The novel opens at the moment the main character, Damon Lister, is dying. He is being held underwater by an unnamed woman. He tries to fight her off, but he cannot. Before he dies, he sees his life flash before his eyes, ending with the vision of a dead child, “the one who started all this” (1).
Six months before his death, Damon suggests that he and his ex-wife, Melissa Lister, challenge each other to do new things before they turn 30. She reluctantly agrees. Even though they’re divorced, he still loves her. Damon challenge Melissa to sing karaoke, and she does. She has a more difficult challenge in store for him.
Melissa challenges Damon to go swimming in the ocean at Brighton, even though she knows he hates swimming in open water. It’s February, and the water is cold. Melissa and Damon swim out to a buoy. They’re on their way back to shore when Melissa realizes that she can’t see Damon anymore.
Melissa searches for Damon in the water. She realizes that he’s been caught by the rip tide. She finds him and brings his unconscious body back to shore. On the beach, she realizes that he’s not breathing and doesn’t have a pulse.
Melissa performs emergency procedures on Damon. She’s a paramedic and experienced swimmer. She tells a passer-by to call emergency services. After a few minutes, she manages to revive Damon. When he regains consciousness, he asks her who the boy he “think[s]” he killed is.

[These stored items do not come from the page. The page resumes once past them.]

Lemma Quiet_checkOk response endpoint :
  Quiet 0 0 (fun _ => [])
    (if ok response then ret tt
     else handleMathpixResponse response endpoint).
Proof.
  destruct (ok response); [now apply Quiet_ret | apply Quiet_throw].
Qed.

(** Sequencing after a computation that stores nothing. *)
Lemma Quiet_bind {A T} c1 d1 c2 d2 persist (m : M A) (k : A -> M T) :
  0 <= d2 ->
  Quiet c1 d1 (fun _ => []) m ->
  (forall a, Quiet c2 d2 persist (k a)) ->
  Quiet (c1 + c2) (d1 + d2) persist (bind m k).
Proof.
  intros Hd2 Hm Hk w. unfold bind.
  destruct (Hm w) as (Hr & Hw & Hu).
  destruct (m w) as [[a|e] w1]; cbn [fst snd] in *.
  - destruct (Hk a w1) as (Hr2 & Hw2 & Hu2).
    rewrite app_nil_r in Hu. rewrite Hu in Hu2.
    split; [lia|]. split; [lia|exact Hu2].
  - split; [lia|]. split; [lia|exact Hu].
Qed.

(** The handler shared by the orchestrator leaves the world as it is. *)
Lemma Quiet_try_catch {T} c d persist (m : M T) :
  Quiet c d persist m -> Quiet c d persist (try_catch m rethrowTyped).
Proof.
  intros Hm w. unfold try_catch, rethrowTyped, throw.
  destruct (Hm w) as (Hr & Hw & Hu).
  destruct (m w) as [[a|[code|]] w1]; cbn [fst snd] in *;
    (split; [lia|]; split; [lia|exact Hu]).
Qed.

Lemma Quiet_sleep ms : 0 <= ms -> Quiet 0 ms (fun _ => []) (sleep ms).
Proof.
  intros Hms w. unfold sleep. cbn [fst snd requests uploads].
  rewrite waited_app, app_nil_r. cbn [foldr].
  split; [lia|]. split; [lia|reflexivity].
Qed.

Lemma Quiet_waitForProcessing pdfId :
  Quiet 30 300000 (fun _ => []) (waitForProcessing pdfId).
Proof.
  intros w. unfold waitForProcessing.
  destruct (pollLoop_footprint pdfId 30 w) as (m & t & Hm & Ht & Hw & _).
  rewrite Hw. unfold afterPolls. cbn [requests uploads].
  rewrite waited_app, sum_replicate, length_app, length_replicate.
  split; [lia|]. split; [lia|].
  destruct (fst (pollLoop 30 pdfId w)); now rewrite app_nil_r.
Qed.

Lemma Quiet_downloadMMD pdfId userId filename :
  Quiet 1 0
    (fun content => [("users/" +:+ userId +:+ "/mmd/" +:+ filename, content)])
    (downloadMMD pdfId userId filename).
Proof.
  intros w.
  unfold downloadMMD, bind, fetch, readText, handleMathpixResponse,
    uploadBytes, throw, ret, waited.
  destruct (net w) as [|[response|] rest];
    cbn [fst snd requests timers uploads storage_up net];
    rewrite ?length_app, ?app_nil_r; cbn [length];
    try (split; [lia|]; split; [lia|reflexivity]).
  destruct (ok response); cbn [fst snd requests timers uploads storage_up net];
    rewrite ?length_app, ?app_nil_r; cbn [length];
    [|split; [lia|]; split; [lia|reflexivity]].
  destruct (body_text response) as [content|];
    cbn [fst snd requests timers uploads storage_up net];
    rewrite ?length_app, ?app_nil_r; cbn [length];
    [|split; [lia|]; split; [lia|reflexivity]].
  destruct (nonempty (trim content)); cbn [fst snd requests timers uploads storage_up net];
    rewrite ?length_app, ?app_nil_r; cbn [length];
    [|split; [lia|]; split; [lia|reflexivity]].
  destruct (storage_up w); cbn [fst snd requests timers uploads storage_up net];
    rewrite ?length_app, ?app_nil_r; cbn [length];
    (split; [lia|]; split; [lia|reflexivity]).
Qed.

Two weeks after he almost drowns, Damon is at the bar with his friends, including Melissa, to celebrate his survival. He can’t drink because he’s on antibiotics to treat a possible infection from swallowing so much water. He has been feeling anxious ever since his near-death experience and is having trouble enjoying the party. He wonders if the experience has “taken more of a toll on [Melissa] than she’s ready to admit” (22).
Damon reflects on how, during the train ride from Brighton to Northampton after he was released from the hospital, he kept going over what he saw when he almost died. He saw an image of a red-headed boy bleeding from the mouth and ear reaching out for Damon’s help. Melissa had reassured him that he would not have forgotten killing someone. Damon is not so sure because he doesn’t remember much of his childhood.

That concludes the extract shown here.